Lemma scan_first_ok draws q s now p i component subject s' r :
  ScanRequest.scan_operation_id q ∉ scan_operation_ids (candidate_ledger s) ->
  apply_artifact_hold_expiry_scan draws q s now p i component subject = Ok (s', r) <->
  scan_request_valid q /\ cas_valid s /\ scan_context now p i component subject
  /\ exists c a, scan_step q s now p i draws s' r c a.
Proof.
  intros Hfresh. unfold apply_artifact_hold_expiry_scan.
  rw bind_ok_unit scan_request_ok bind_ok_unit cas_ok bind_ok_unit scan_context_ok
    stored_scan_fresh //. cbn [mbind result_bind].
  assert (forall P Q R : Prop, (P -> (Q <-> R)) -> P /\ Q <-> P /\ R) as Himp by tauto.
  apply Himp. intros Hq. apply Himp. intros HS. apply Himp. intros Hctx.
  rw bind_ok_unit raise_if_ok neqb_false.
  pose proof (s_ledger _ HS) as HL. split.
  - intros (Ha & Hr). apply bind_ok in Hr as (x & Hx%or_raise_ok & Hr).
    apply (due_score_ok _ _ (s_hold _ HS) Ha) in Hx.
    rw bind_ok_unit raise_if_ok Z.ltb_ge in Hr. destruct Hr as (Hdue & Hr).
    apply bind_ok in Hr as (a & Hal & Hr).
    apply (allocate_ok _ _ _ _ _ _ x) in Hal as (c & Hdr & Hib & Hab); [|done..].
    assert (ScanAllocation.candidate a = c) as Eac
      by (pose proof (ab_of _ _ _ _ Hab) as E; by injection E).
    apply bind_ok in Hr as (r' & [Hpair Hsingle]%scan_result_create_ok & Hr).
    rw Eac in Hsingle. rw bind_ok_unit in Hr. destruct Hr as [_ Hr].
    apply bind_ok in Hr as (l' & (HV & _ & _ & _ & ->)%record_scan_fresh & Hr); [|done].
    rw (latest_candidate_scanned _ _ _ _ _ _ _ a HS Hsingle Hib) in Hr.
    rw bind_ok_unit in Hr. destruct Hr as [_ [= <- <-]].
    assert (Candidate.observed_expires_ms c = x) as Ec.
    { pose proof (ib_due _ _ _ _ _ _ Hib) as Ex. apply same_due_tuple_ok in Ex as (_ & _ & _ & _ & Ex). congruence. }
    exists c, a. constructor; try done; [lia|by eapply scanned_fresh|by eapply scanned_tight].
  - intros (c & a & []). split; [done|].
    pose proof (ib_due _ _ _ _ _ _ ss_issued0) as Hd. pose proof Hd as (_ & _ & _ & _ & Hx)%same_due_tuple_ok.
    apply bind_ok. eexists. split; [apply or_raise_ok, due_score_ok; [apply HS|done|exact Hx]|].
    rw bind_ok_unit raise_if_ok Z.ltb_ge. split; [done|].
    apply bind_ok. exists a. split; [eapply allocate_ok; [done|exact Hx|by exists c]|].
    assert (ScanAllocation.candidate a = c) as Eac
      by (pose proof (ab_of _ _ _ _ ss_allocated0) as E; by injection E).
    apply bind_ok. exists r. split; [apply scan_result_create_ok; by rw Eac|].
    rw bind_ok_unit. split.
    { rw forM_ok ss_single0. apply Forall_singleton. unfold check_scan_candidate.
      destruct ss_issued0, ib_owned0. unfold check_scan_candidate. rw Hd.
      ok_goal. unfold ARTIFACT_HOLD_CANDIDATE_LEASE_MAX_MS in *. repeat (split; [done || lia|]). lia. }
    assert (scan_operation_ids (candidate_ledger s) ++ map claim_operation
      (LedgerState.claims (candidate_ledger s)) = scan_operation_ids (candidate_ledger s)) as Eid.
    { by rw (active_no_claims s HS ss_active0) app_nil_r. }
    apply bind_ok. exists (scanned (candidate_ledger s) q r [a]). split.
    { destruct ss_allocated0. apply (record_scan_complete _ _ _ c); try done. by rw Eid. }
    rw (latest_candidate_scanned _ _ _ _ _ _ _ a HS ss_single0 ss_issued0).
    rw bind_ok_unit cas_ok ss_state0. split; [|done].
    eapply scanned_cas_valid; try done. destruct ss_allocated0.
    apply (scanned_valid _ _ _ c); try done. by rw Eid.
Qed.

(** a scan that is already recorded *)
Lemma scan_retry_ok draws q s now p i component subject s' r q0 r0 :
  (q0, r0) ∈ LedgerState.scans (candidate_ledger s) ->
  ScanRequest.scan_operation_id q0 = ScanRequest.scan_operation_id q ->
  apply_artifact_hold_expiry_scan draws q s now p i component subject = Ok (s', r) <->
  scan_request_valid q /\ cas_valid s /\ scan_context now p i component subject
  /\ q0 = q /\ Forall (owned p i) (ScanResult.candidates r0) /\ s' = s /\ r = r0.
Proof.
  intros Hin E. unfold apply_artifact_hold_expiry_scan.
  rw bind_ok_unit scan_request_ok bind_ok_unit cas_ok bind_ok_unit scan_context_ok bind_ok.
  assert (forall P Q R : Prop, (P -> (Q <-> R)) -> P /\ Q <-> P /\ R) as Himp by tauto.
  apply Himp. intros Hq. apply Himp. intros HS. apply Himp. intros Hctx.
  assert (NoDup (scan_operation_ids (candidate_ledger s))) as Hn
    by by pose proof (l_operations _ (s_ledger _ HS)) as [? _]%NoDup_app.
  setoid_rewrite (stored_scan_found _ _ _ _ _ _ _ Hn Hin E). split.
  - intros (o & (-> & Ho & ->) & [= -> ->]). done.
  - intros (-> & Ho & -> & ->). by exists (Some r0).
Qed.

(** nothing else can make a first scan fail *)
Lemma scan_complete `{!RFC8785Spec} draws q s now p i component subject x lease token :
  scan_request_valid q -> cas_valid s -> scan_context now p i component subject ->
  ScanRequest.scan_operation_id q ∉ scan_operation_ids (candidate_ledger s) ->
  HoldState.hold_status (hold_state s) = ACTIVE ->
  HoldState.expires_ms (hold_state s) = Some x -> x <= now ->
  now + ARTIFACT_HOLD_CANDIDATE_LEASE_MAX_MS <= _MAX_SAFE_INTEGER ->
  LedgerState.candidate_fence_high_water (candidate_ledger s) < _MAX_SAFE_INTEGER ->
  LedgerState.candidate_fence_high_water (candidate_ledger s) = last_fence (candidate_ledger s) ->
  drawn draws lease token -> issued_token lease -> issued_token token ->
  lease ∉ LedgerState.entry_tokens (candidate_ledger s) -> token ∉ LedgerState.entry_tokens (candidate_ledger s) ->
  exists s' r c a, apply_artifact_hold_expiry_scan draws q s now p i component subject = Ok (s', r)
    /\ scan_step q s now p i draws s' r c a.
Proof.
  intros Hq HS Hctx Hfresh Ha Hx Hdue Hnow Hw Ht Hdr Hl1 Hl2 Hn1 Hn2.
  pose proof (s_ledger _ HS) as HL. pose proof (l_high_water _ HL). destruct (s_hold _ HS), Hctx.
  destruct (candidate_total (ScanRequest.scan_operation_id q) lease
    (LedgerState.candidate_fence_high_water (candidate_ledger s) + 1) token p i now
    (now + ARTIFACT_HOLD_CANDIDATE_LEASE_MAX_MS) (HoldState.artifact_id (hold_state s))
    (HoldState.hold_id (hold_state s)) (HoldState.hold_digest (hold_state s))
    (HoldState.artifact_version (hold_state s)) x) as [d Hc]; try done; try lia.
  - apply Hq.
  - intros ->. by destruct Hdr as (? & ? & _ & _ & ? & ? & ? & _ & _ & _ & ?).
  - subst p. apply principal_stable.
  - unfold lease_ok. unfold ARTIFACT_HOLD_CANDIDATE_LEASE_MAX_MS in *. lia.
  - unfold due_tuple. do 4 (split; [done|]). by apply h_expires.
  - set (c := Candidate.Make _ _ _ _ _ _ _ _ _ _ _ _ _ _ _) in Hc.
    destruct (scan_result_total q c) as (r & Hr & Hs); [done..|].
    destruct (allocation_total q s c) as [a Hab]; [done..|].
    assert (scan_step q s now p i draws (scanned_cas s q r c a) r c a) as Hst.
    { constructor; try done.
      - constructor; try done. by apply same_due_tuple_ok.
      - constructor; try done. cbn. lia. }
    exists (scanned_cas s q r c a), r, c, a. split; [|done]. apply scan_first_ok; [done|].
    split; [done|]. split; [done|]. split; [by constructor|]. by exists c, a.
Qed.
End Operation.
========
**Problem statement**
In the entries above, the lines between the one holding "rw Eac in Hsingle." and the one holding "rw bind_ok_unit in Hr. destruct Hr as [_ [= <- <-]].", inclusive, are to be printed exactly as written, and those alone.

**Exercise answer**
    rw Eac in Hsingle. rw bind_ok_unit in Hr. destruct Hr as [_ Hr].
    apply bind_ok in Hr as (l' & (HV & _ & _ & _ & ->)%record_scan_fresh & Hr); [|done].
    rw (latest_candidate_scanned _ _ _ _ _ _ _ a HS Hsingle Hib) in Hr.
    rw bind_ok_unit in Hr. destruct Hr as [_ [= <- <-]].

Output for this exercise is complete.